「退院後の教皇の回復状況」(海外通信・バチカン支局)

退院後の4月17日にローマ市内の刑務所を訪問した教皇フランシスコ(バチカンメディア提供)
肺炎治療のためにローマ市内にあるカトリック総合病院「ジェメッリ」に入院していたローマ教皇フランシスコは、3月23日に退院し、バチカン内の自身の居所である「聖マルタの家」に帰った。「2カ月の療養期間中には、人やグループとの面会や過度の執務は避けるように」と医師から勧告されている。
バチカン報道官のマテオ・ブルーニ氏は、同記者室で数回のブリーフィングを行い、教皇の回復状況を明らかにした。「血液検査、肺のレントゲン写真などによって、少しずつではあるが回復の兆候が見受けられ、酸素供給の時間も次第に減少されるようになった」という。また、国務長官などごく少数の側近と会いながら、通常業務を遂行していることも明らかにされた。
一方、教皇は4月6日、バチカン広場で執り行われていた「病者と医療関係者の聖年」のミサの終わりに、車いすに乗って姿を見せ、いまだに息が苦しそうながらも「よい日曜日を過ごしてください。本当にありがとう」と参集していた約2万人の信徒たちに短くあいさつした。9日には、結婚20周年を祝うためにイタリアを訪問中だった英国のチャールズ3世国王夫妻とバチカンの居所で会見した。公表された写真の中で教皇は、カミラ王妃の手を握りながら国王と談笑し、酸素供給のための鼻カニューレは装着していなかった。事前には、教皇の回復状況から、無理ではないかと言われていた謁見(えっけん)だった。

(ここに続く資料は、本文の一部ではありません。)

(** ** The handlers *)
Lemma article_handler_steady o args : moves steady (article_handler (S:=S) (A:=A) o args).
Proof. unfold article_handler. steady. Qed.

Lemma collect_numbers_steady g f nums acc :
  moves steady (collect_numbers (S:=S) (A:=A) g f nums acc).
Proof. revert acc. induction nums as [|n nums IH]; intros acc; cbn [collect_numbers]; steady. Qed.
Hint Resolve collect_numbers_steady : steady.

Lemma collect_steady f r : moves steady (collect_header_values (S:=S) (A:=A) f r).
Proof. unfold collect_header_values. steady. Qed.
Hint Resolve collect_steady : steady.

Lemma hdr_steady args : moves steady (HdrHandler (S:=S) (A:=A) args).
Proof. unfold HdrHandler, handle_all_headers, handle_article_error. steady. Qed.

Lemma xpat_steady args : moves steady (XPatHandler (S:=S) (A:=A) args).
Proof. unfold XPatHandler, handle_article_error. steady. Qed.

Lemma over_steady args : moves steady (OverHandler (S:=S) (A:=A) args).
Proof. unfold OverHandler, handle_article_error. steady. Qed.

Lemma mfor_stream_steady {B} (l : list (result B)) (f : B -> M (Ctx S A) unit) :
  (forall b, moves steady (f b)) -> moves steady (mfor_stream l f).
Proof.
  intros Hf. induction l as [|[b|e] l IH]; cbn [mfor_stream]; steady.
Qed.

Lemma group_steady args : moves steady (GroupHandler (S:=S) (A:=A) args).
Proof.
  unfold GroupHandler. steady. apply update_session_steady. intros s. by split.
Qed.

Lemma list_active_steady p : moves steady (handle_list_active (S:=S) (A:=A) p).
Proof.
  unfold handle_list_active. steady. apply mfor_stream_steady. intros g.
  unfold list_active_group, low_high. steady.
Qed.
Hint Resolve list_active_steady : steady.

Lemma list_steady args : moves steady (ListHandler (S:=S) (A:=A) args).
Proof.
  unfold ListHandler, handle_list_newsgroups, handle_list_active_times, handle_list_overview_fmt,
    handle_list_headers.
  steady; apply mfor_stream_steady; intros x; steady.
Qed.

Lemma listgroup_steady args : moves steady (ListGroupHandler (S:=S) (A:=A) args).
Proof. unfold ListGroupHandler. steady; apply mfor_stream_steady; intros x; steady. Qed.

Lemma navigate_steady d : moves steady (navigate_article (S:=S) (A:=A) d).
Proof.
  unfold navigate_article. steady; apply update_session_steady, set_current_article_steady.
Qed.

Lemma newgroups_steady args : moves steady (NewGroupsHandler (S:=S) (A:=A) args).
Proof. unfold NewGroupsHandler. steady; apply mfor_stream_steady; intros x; steady. Qed.

Lemma newnews_steady args : moves steady (NewNewsHandler (S:=S) (A:=A) args).
Proof.
  unfold NewNewsHandler. steady; apply mfor_stream_steady; intros g. unfold newnews_group.
  steady; apply mfor_stream_steady; intros x; steady.
Qed.

Lemma receive_post_steady : moves steady (receive_post (S:=S) (A:=A)).
Proof. unfold receive_post. steady. Qed.
Hint Resolve receive_post_steady : steady.

Lemma post_steady args : moves steady (PostHandler (S:=S) (A:=A) args).
Proof. unfold PostHandler. steady. apply answer_steady, can_post_method. Qed.
(* ===== verification/Turns.v ===== *)
(** * Turns: the commands cut at their calls ([handlers/], [lib.rs])

    Every command of a connection as a task ([Tasks.v]): a turn is one call of the article
    store, the authentication back end, the usage tracker or the queue, one read or write of
    the connection, or one look at the session or the configuration.  Between two turns
    anybody else may have changed what is shared; whatever they did, each turn moves it along
    the relation [told]. *)

From stdpp Require Import base numbers list gmap strings relations.
From Stdlib Require Import NArith ZArith Lia.
From S2P Require Import Prelude Tasks Text Externals Message Config Limits Auth SqliteAuth Tracker Storage SqliteStorage Responses Session Wire Control Milter Filters Queue Context ArticleHandlers GroupHandlers PostHandlers Server Served.
Local Open Scope N_scope.

(** ** What a client sends *)

(** The input is read by whole lines. *)
Definition reads_on (l l' : list (option char)) : Prop :=
  exists pre, l = pre ++ l' /\ (pre = [] \/ last pre = Some (Some LF) \/ l' = []).

#[export] Instance reads_on_preorder : PreOrder reads_on.
Proof.
  split; [by intros l; exists []; auto|]. intros l1 l2 l3 (p & -> & Hp) (q & -> & Hq).
  exists (p ++ q). split; [by rewrite <- app_assoc|]. destruct Hq as [->|[Hq|Hq]]; [|right; left; by rewrite last_app, Hq|by auto].
  rewrite app_nil_r. destruct Hp as [?|[?|?]]; auto.
Qed.

(** A line of it, the last of which may lack its end. *)
Definition line_of (text : list (option char)) (line : str) : Prop :=
  exists before after, text = before ++ input line ++ after /\ line <> []
    /\ (before = [] \/ last before = Some (Some LF))
    /\ ((exists x, line = x ++ [LF] /\ LF ∉ x) \/ (LF ∉ line /\ after = [])).

Lemma decode_Some l s : decode l = Some s -> l = input s.
Proof.
  revert s. induction l as [|[c|] l IH]; intros s; cbn [decode]; [by intros [= <-]| |done].
  destruct (decode l) as [t|]; [|done]. intros [= <-]. unfold input. csimpl. f_equal. by apply IH.
Qed.

Lemma take_line_shape l : let '(a, b, r) := take_line l in
  if b then exists x, a = x ++ [Some LF] /\ Some LF ∉ x else r = [] /\ Some LF ∉ a.
Proof.
  induction l as [|c l IH]; cbn [take_line]; [split; [done|apply not_elem_of_nil]|].
  destruct (is_LF c) eqn:Ec.
  - exists []. split; [|apply not_elem_of_nil]. destruct c as [c|]; [|done]. simpl in *. apply N.eqb_eq in Ec. by subst.
  - destruct (take_line l) as [[a b] r].
    assert (Hc : Some LF <> c) by (intros <-; discriminate Ec). destruct b.
    + destruct IH as (x & -> & Hx). exists (c :: x). split; [done|]. rewrite elem_of_cons. tauto.
    + destruct IH as [-> Ha]. split; [done|]. rewrite elem_of_cons. tauto.
Qed.

Lemma input_LF x : Some LF ∉ input x -> LF ∉ x.
Proof. intros Hx Hin. apply Hx. unfold input. by apply list_elem_of_fmap_2. Qed.

(** Reading a line. *)
Lemma conn_read_line_reads k o k' : conn_read_line k = (o, k') ->
  reads_on (c_in k) (c_in k') /\ forall x l, o = Ret (x :: l) -> line_of (c_in k) (x :: l).
Proof.
  unfold conn_read_line, read_line_in. pose proof (take_line_split (c_in k)) as Hs.
  pose proof (take_line_shape (c_in k)) as Hl. destruct (take_line (c_in k)) as [[a b] r]. simpl in Hs.
  intros E. assert (Hk : c_in k' = r) by (destruct b, (c_end k), (decode a); by injection E as _ <-).
  rewrite Hk, <- Hs. split.
  - exists a. split; [done|]. destruct b; [|right; right; apply Hl]. destruct Hl as (x & -> & _). rewrite last_snoc. auto.
  - intros x l ->.
    assert (Ha : decode a = Some (x :: l)) by (destruct b, (c_end k), (decode a); by simplify_eq/=).
    apply decode_Some in Ha as ->. exists [], r. split_and!; [done..|by left|]. destruct b.
    + left. destruct Hl as (y & Hy & Hn). unfold input in Hy.
      apply fmap_app_inv in Hy as (l1 & l2 & -> & Hl2 & El). rewrite El. exists l1.
      destruct l2 as [|z [|? ?]]; simplify_eq/=. split; [done|]. by apply input_LF.
    + right. destruct Hl as [-> Hn]. split; [by apply input_LF|done].
Qed.

Lemma read_message_reads k o k' : read_message k = (o, k') -> reads_on (c_in k) (c_in k').
Proof.
  assert (Hl : forall fuel msg, moves (fun k k' => reads_on (c_in k) (c_in k')) (read_message_loop fuel msg)).
  { assert (Hp : PreOrder (fun k k' : Conn => reads_on (c_in k) (c_in k'))).
    { split; [by intros ?|]. intros ? ? ? H1 H2. by etrans. }
    induction fuel as [|fuel IH]; intros msg; [apply moves_out, _|].
    cbn [read_message_loop]. apply moves_bind; [apply _|by intros c o1 c1 [H1 _]%conn_read_line_reads|].
    intros line. destruct (_ || _); [apply moves_ret, _|]. destruct (starts_with _ _); apply IH. }
  exact (Hl _ _ k o k').
Qed.

Lemma line_of_later text l line : reads_on text l -> line_of l line -> line_of text line.
Proof.
  intros (pre & -> & Hp) (before & after & -> & Hne & Hb & Hl). exists (pre ++ before), after.
  rewrite <- app_assoc. split_and!; try done. destruct Hb as [->|Hb]; [|right; by rewrite last_app, Hb].
  rewrite app_nil_r. destruct Hp as [?|[?|Hp]]; [auto..|]. destruct line; [done|]. by destruct after.
Qed.

(** The client names itself, or gives a password, with AUTHINFO. *)
Definition says_auth (text : list (option char)) (keyword value : str) : Prop :=
  exists line r cmd kw rest, line_of text line /\ parse_command (trim_eol line) = Some (r, cmd)
    /\ to_ascii_uppercase (cmd_name cmd) = lit "AUTHINFO"
    /\ cmd_args cmd = kw :: value :: rest /\ to_ascii_uppercase kw = keyword.

(** ** What is known *)
Section Worlds.
Context {X : Ext} {Net : MilterNet} {S A : Type} `{Storage S} `{AuthProvider A}.

(** What an article was checked for, with stores and a configuration among those seen: its
    required headers; the limits and the existence of its newsgroups; for each that is moderated
    an approval by one of its moderators, with that moderator's signature. *)
Definition approved_at (seen : Stores S A -> Prop) (c : Config) (a : Message) (g : str) : Prop :=
  exists t t' i m sig key, seen t /\ seen t'
    /\ header_values (lit "Approved") a !! i = Some m /\ is_moderator m g (sto_auth t) = Ok true
    /\ header_values (lit "X-PGP-Sig") a !! i = Some sig /\ key_of c m (sto_auth t') key
    /\ signs (mkMessage (filter (fun kv => to_ascii_lowercase (fst kv) <> lit "approved") (headers a)
                           ++ [(lit "Approved", m)]) (body a)) key sig.

Definition acceptable (seen : Stores S A -> Prop) (configs : Config -> Prop) (a : Message) (size : N) : Prop :=
  exists c, configs c
    /\ (exists v, In v (header_values (lit "From") a)) /\ (exists v, In v (header_values (lit "Subject") a))
    /\ (exists g, names_group g a)
    /\ forall g, names_group g a ->
         (exists limit, governs gr_max_article_bytes c g limit /\ forall max, limit = Some max -> size <= max)
         /\ (exists t all, seen t /\ try_collect (list_groups (sto_storage t)) = Ok all /\ In g all)
         /\ exists t, seen t /\ (is_group_moderated g (sto_storage t) = Ok false \/ approved_at seen c a g).

(** The client named [u] and gave a password that the back end found right; the accounts of
    [u] said it is an administrator. *)
Definition logs_in (text : list (option char)) (seen : Stores S A -> Prop) (u : str) : Prop :=
  exists p t, says_auth text (lit "USER") u /\ says_auth text (lit "PASS") p
    /\ seen t /\ verify_user u p (sto_auth t) = Ok true.
Definition administers (seen : Stores S A -> Prop) (u : str) : Prop :=
  exists t, seen t /\ is_admin u (sto_auth t) = Ok true.

(** What holds all along: the laws of the store; the stores and configurations the turns
    find; whether the connection may be logged in over, and what its client sends in all.  In an
    open world nothing of this is known. *)
Record World := mkWorld {
  w_laws : StorageLaws S;
  w_open : bool;
  w_stores : Stores S A -> Prop;
  w_config : Config -> Prop;
  w_policy : bool;
  w_input : list (option char);
}.

Definition sure (w : World) (P : Prop) : Prop := w_open w = true \/ P.

Lemma sure_mono w (P Q : Prop) : (P -> Q) -> sure w P -> sure w Q.
Proof. unfold sure. tauto. Qed.
Lemma sure_and w (P Q : Prop) : sure w P -> sure w Q -> sure w (P /\ Q).
Proof. unfold sure. tauto. Qed.

(** A session: named, authenticated and an administrator's by what its client sent only. *)
Record session_known (w : World) (s : Session) : Prop := {
  sn_policy : can_authenticate s = w_policy w;
  sn_named u : username s = Some u -> says_auth (w_input w) (lit "USER") u;
  sn_authenticated : authenticated s = true -> w_policy w = true /\ exists u, logs_in (w_input w) (w_stores w) u;
  sn_admin : s_is_admin s = true -> exists u, logs_in (w_input w) (w_stores w) u /\ administers (w_stores w) u;
}.

Definition stores_told (w : World) (t t' : Stores S A) : Prop := @stores_served S A _ (w_laws w) _ t t'.
Definition stores_known (w : World) (t : Stores S A) : Prop := sure w (w_stores w t).

Definition knows (w : World) (c : Ctx S A) : Prop :=
  sure w (w_stores w (cx_stores c) /\ w_config w (cx_config c) /\ reads_on (w_input w) (c_in (cx_conn c))
          /\ session_known w (cx_session c)).

Record same_policy (s s' : Session) : Prop := {
  sp_tls : is_tls s' = is_tls s;
  sp_insecure : allow_auth_insecure s' = allow_auth_insecure s;
  sp_anonymous : allow_anonymous_posting s' = allow_anonymous_posting s;
}.

(** What a turn of a command does: it reads on by whole lines, adds to the queue only what
    was accepted, and leaves the session as its client's words allow. *)
Record told (w : World) (c c' : Ctx S A) : Prop := {
  td_config : cx_config c' = cx_config c;
  td_stores : stores_told w (cx_stores c) (cx_stores c');
  td_input : reads_on (c_in (cx_conn c)) (c_in (cx_conn c'));
  td_queue : exists l, cx_queue c' = submit_all l (cx_queue c)
    /\ Forall (fun q => sure w (acceptable (w_stores w) (w_config w) (qa_message q) (qa_size q))) l;
  td_policy : same_policy (cx_session c) (cx_session c');
  td_session : sure w (session_known w (cx_session c'));
}.

(** A command, cut into turns. *)
Notation CommandTurns K m := (Cut knows told K m).
Notation StoreTurns K m := (Cut stores_known stores_told K m).

Lemma knows_session w c : knows w c -> sure w (session_known w (cx_session c)).
Proof. apply sure_mono. tauto. Qed.
Lemma knows_stores w c : knows w c -> stores_known w (cx_stores c).
Proof. apply sure_mono. tauto. Qed.

(** A call that leaves the queue and the session alone. *)
Record apart (c c' : Ctx S A) : Prop := {
  ap_config : cx_config c' = cx_config c;
  ap_queue : cx_queue c' = cx_queue c;
  ap_session : cx_session c' = cx_session c;
  ap_input : reads_on (c_in (cx_conn c)) (c_in (cx_conn c'));
}.

Lemma apart_told w c c' : knows w c -> stores_told w (cx_stores c) (cx_stores c') -> apart c c' -> told w c c'.
Proof.
  intros Hk Hs [Hc Hq Hse Hi]. split; try done.
  - exists []. by split; [|constructor].
  - by rewrite Hse.
  - rewrite Hse. by apply knows_session.
Qed.

Lemma told_refl w c : knows w c -> told w c c.
Proof. intros Hk. by apply apart_told; [|split|]. Qed.

(** A change of the session only; an article submitted. *)
Lemma session_told w (c : Ctx S A) s' : same_policy (cx_session c) s' -> sure w (session_known w s') ->
  told w c (set_session s' c).
Proof.
  intros Hp Hs. split; simpl; [done|by split|reflexivity|exists []; by split; [|constructor]|done|done].
Qed.

Lemma submit_told w (c : Ctx S A) q : knows w c ->
  sure w (acceptable (w_stores w) (w_config w) (qa_message q) (qa_size q)) -> told w c (set_queue (submit q (cx_queue c)) c).
Proof.
  intros Hk Hq. split; simpl; [done|by split|reflexivity|exists [q]; split; [done|by constructor]|by split|].
  by apply knows_session.
Qed.

Definition plain_call {K B} (m : M (Ctx S A) B) (Hm : forall L : StorageLaws S, moves (@served S A _ L _) m)
    (Ha : moves apart m) : CommandTurns K m :=
  cut_call _ _ m (fun w s o s' _ Hs E =>
    apart_told w s s' Hs (@srv_stores S A _ (w_laws w) _ s s' (Hm (w_laws w) s o s' E)) (Ha s o s' E)).

Definition steady_call {K B} (m : M (Ctx S A) B)
    (Hm : forall L : StorageLaws S, moves (@steady S A _ L _) m) (Ha : moves apart m) : CommandTurns K m :=
  plain_call m (fun L => steady_moves m (Hm L)) Ha.

Lemma gets_apart {B} (f : Ctx S A -> B) : moves apart (mgets f).
Proof. by intros c o c' [= _ <-]. Qed.
Lemma ask_apart {B} (f : S -> result B) : moves apart (ask (A:=A) f).
Proof.
  intros c o c'. unfold ask, stores, mzoom, ask_storage. destruct c. by intros [= _ <-].
Qed.
Lemma now_apart : moves apart (now (S:=S) (A:=A)).
Proof. by intros c o c' [= _ <-]. Qed.
Lemma tracker_apart {B} (f : A -> UsageTracker -> outcome B * UsageTracker) : moves apart (with_tracker (S:=S) f).
Proof. intros c o c'. unfold with_tracker. destruct (f _ _). by intros [= _ <-]. Qed.
Lemma net_apart {B} (m : M Conn B) : moves (fun k k' => reads_on (c_in k) (c_in k')) m -> moves apart (net (S:=S) (A:=A) m).
Proof.
  intros Hm c o c'. unfold net, mzoom. destruct (m (cx_conn c)) as [o1 k] eqn:E. intros [= _ <-].
  split; try done. by eapply Hm.
Qed.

これらを契機に、教皇の姿がバチカン内やローマ市内の、あちこちで見受けられるようになった。10日には、聖ペトロ大聖堂に車いすで姿を見せ、同大聖堂の教皇祭壇天蓋(てんがい)の修復状況について関係技術者たちと懇談。歴代教皇の安眠する地下墓地では、自身の尊敬する教皇ピオ10世の墓参をした。12日には、自身の生前退位の際の隠遁(いんとん)所と決め、自身の墓地をも用意した、ローマ市内の聖母マリア大聖堂(サンタ・マリア・マッジョーレ大聖堂)を訪問し、「ローマ市民救済の聖母画像」の前で祈りを捧げた。バチカン広場では13日、復活祭前の聖週間に入ることを告げる「枝の祝日」(死へ向かうためにエルサレムへ入るキリストを信徒たちがシュロの枝を振って迎えたことに由来)のミサが執り行われていたが、教皇はそのミサの終わりにも姿を見せ、「良き枝の祝日と聖週間をお迎えください」と述べた。
教皇は退院の時に、医師たちから「2カ月間の療養期間中にはグループと会わないように」と勧告されていたが、16日にはバチカン内の教皇パウロ6世ホールで、彼の治療に当たった約70人のカトリック総合病院とバチカンの医療関係者と会い、お礼を述べた。教皇の回復状況が良好であることを示した一コマだった。
教皇フランシスコは、毎年の聖週間の聖木曜日にローマ市内の刑務所を訪れて「洗足式」を行い、服役者たちの足を洗ってきた。キリストが「最後の晩餐(ばんさん)」の席で他者への奉仕の重要性を教えるために、自ら弟子たちの足を洗ったことを追憶するものだ。今年は、肺炎治療後の療養期間にあるため、洗足式は実行できなかったが、17日にローマ市内の刑務所「レジナチェリ」を訪問し、約70人の服役者と会い、励ました。教皇は服役者たちに向かい、「私は毎年、キリストが聖木曜日になさったように、洗足式を刑務所で執り行うようにしている。今年はできないが、あなたたちの近くにあり、あなたたちと家族のために祈る」と述べた。教皇は、復活祭の前日(19日)にも聖ペトロ大聖堂内に姿を現し、米国からの巡礼者たちと言葉を交わした。バチカン広場での復活祭のミサ(20日)をはじめ聖週間の全ての行事の司式を、枢機卿たちが代行した。
復活祭ミサ後に聖ペトロ大聖堂の中央バルコニーで執り行われた「ローマと世界へ向けてのメッセージと祝福」では、教皇が車いすに乗って元気な姿を見せた。参集した約3万5000人の信徒たちに向かい「復活祭、おめでとうございます。メッセージを代読してもらいます」と述べ、メッセージ代読後に全世界へ向けて祝福を送った。一言一言、苦しそうに話す教皇の言語機能の回復には、まだ時間がかかりそうだ。教皇は、全世界に向けた自筆のメッセージの中で、世界各地での戦争、紛争状況に言及しながら、「軍縮なくして平和は有り得ない」と訓告した。